Dataset entries
(* ===== verification/CampaignOpening.v ===== *)
(** * How campaigns open

    Requests coalesced into the active campaign, the commit a campaign is
    pinned to, and what opening a campaign creates. *)

From S2P Require Import Prelude Sql Domain StateMachine Vocabulary SchedPolicy Store TxLogic Scope Jobs AdmissionPolicy PhaseStore PhaseControl CampaignWork CampaignFlow PhaseLogic PhaseInvariant CampaignInvariant PhaseSystem PhaseTheorems CampaignTheorems.
From Stdlib Require Import ZArith Lia.
From stdpp Require Import base gmap list strings relations.
Local Open Scope Z_scope.

(** ** Coalesced requests *)

Record PendingRequest := { rq_ref : str; rq_trigger : Trigger; rq_intent : FollowUp.ReviewIntent; rq_at : Z }.

Definition entry (r : PendingRequest) : json := FollowUp.trigger_entry (rq_ref r) (rq_trigger r) (rq_intent r) (rq_at r).

(** The stored document after some requests, each coalesced into the last. *)
Fixpoint coalesced (previous : option json) (requests : list PendingRequest) : option json :=
  match requests with
  | [] => previous
  | r :: requests' =>
      coalesced (Some (FollowUp.document previous (rq_ref r) (rq_trigger r) (rq_intent r) (rq_at r))) requests'
  end.

Lemma last_16_drop l : FollowUp.last_16 l = drop (length l - 16) l.
Proof.
  unfold FollowUp.last_16. destruct (_ <? _)%nat eqn:E; [done|]. apply Nat.ltb_ge in E.
  by replace (length l - 16)%nat with 0%nat by lia.
Qed.

Lemma last_16_app l x : FollowUp.last_16 (FollowUp.last_16 l ++ [x]) = FollowUp.last_16 (l ++ [x]).
Proof.
  rewrite !last_16_drop, !length_app, length_drop. cbn. destruct (decide (length l <= 16)%nat).
  - replace (length l - 16)%nat with 0%nat by lia. by rewrite drop_0, Nat.sub_0_r.
  - rewrite !drop_app_le by (rewrite ?length_drop; lia). rewrite drop_drop. f_equal. f_equal. lia.
Qed.

Lemma length_last_16 l : (length (FollowUp.last_16 l) <= 16)%nat.
Proof. rewrite last_16_drop, length_drop. lia. Qed.

(** The document of the requests so far. *)
Definition document_of (requests : list PendingRequest) (newest : PendingRequest) : json :=
  JObject [(lit "version", JNumber 1);
           (lit "triggers", JArray (FollowUp.last_16 (entry <$> requests ++ [newest])));
           (lit "newest_ref", JString (rq_ref newest));
           (lit "kind_hint", JString (FollowUp.intent_str
              (if existsb (fun r => bool_decide (rq_intent r = FollowUp.FullReview)) (requests ++ [newest])
               then FollowUp.FullReview else FollowUp.IncrementalReview)))].

Lemma existsb_snoc {A} (f : A -> bool) l x : existsb f (l ++ [x]) = existsb f l || f x.
Proof. induction l as [|y l IH]; cbn; [by rewrite orb_false_r|]. by rewrite IH, orb_assoc. Qed.

Definition all_kinds (requests : list PendingRequest) : FollowUp.ReviewIntent :=
  if existsb (fun r => bool_decide (rq_intent r = FollowUp.FullReview)) requests
  then FollowUp.FullReview else FollowUp.IncrementalReview.

Lemma document_triggers requests r :
  FollowUp.previous_triggers (Some (document_of requests r)) = FollowUp.last_16 (entry <$> requests ++ [r]).
Proof. reflexivity. Qed.

Lemma document_kind requests r intent :
  FollowUp.retained_intent (Some (document_of requests r)) intent =
  if bool_decide (all_kinds (requests ++ [r]) = FollowUp.FullReview) then FollowUp.FullReview else intent.
Proof.
  transitivity (if FollowUp.is_full (JString (FollowUp.intent_str (all_kinds (requests ++ [r]))))
                then FollowUp.FullReview else intent); [reflexivity|].
  by destruct (all_kinds _).
Qed.

Lemma document_next requests r r' :
  FollowUp.document (Some (document_of requests r)) (rq_ref r') (rq_trigger r') (rq_intent r') (rq_at r') =
  document_of (requests ++ [r]) r'.
Proof.
  unfold FollowUp.document. fold (entry r'). rewrite document_triggers, document_kind, last_16_app. unfold document_of.
  fold (all_kinds ((requests ++ [r]) ++ [r'])). rewrite (fmap_app entry (requests ++ [r]) [r']).
  unfold all_kinds. rewrite (existsb_snoc _ (requests ++ [r]) r').
  destruct (existsb _ (requests ++ [r])), (rq_intent r'); reflexivity.
Qed.

(** coalesced requests are not lost.  However many requests arrive while a
    campaign is active, the follow-up stored on its generation holds the last
    sixteen of them in order, each with its reference, trigger, time and kind,
    names the newest reference, and asks for a full review exactly when one of
    all requests did. *)
Theorem follow_ups_coalesce requests newest :
  coalesced None (requests ++ [newest]) = Some (document_of requests newest) /\
  (length (FollowUp.last_16 (entry <$> requests ++ [newest])) <= 16)%nat.
Proof.
  split; [|apply length_last_16].
  assert (forall rs done r, coalesced (Some (document_of done r)) (rs ++ [newest]) =
    Some (document_of (done ++ r :: rs) newest)) as Hgen.
  { induction rs as [|r' rs IH]; intros done r; cbn [coalesced app].
    - by rewrite document_next.
    - rewrite document_next, IH. by rewrite <- app_assoc. }
  assert (forall r, FollowUp.document None (rq_ref r) (rq_trigger r) (rq_intent r) (rq_at r) = document_of [] r) as H0.
  { intros r. unfold FollowUp.document, document_of. fold (entry r). cbn [FollowUp.retained_intent app existsb].
    by destruct (rq_intent r). }
  destruct requests as [|r rs]; cbn [coalesced app]; rewrite H0; [done|]. by rewrite Hgen.
Qed.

EXERCISE GOAL: Count every line of the entries that includes "Require", and say the number alone.

SOLUTION TO THE EXERCISE: 3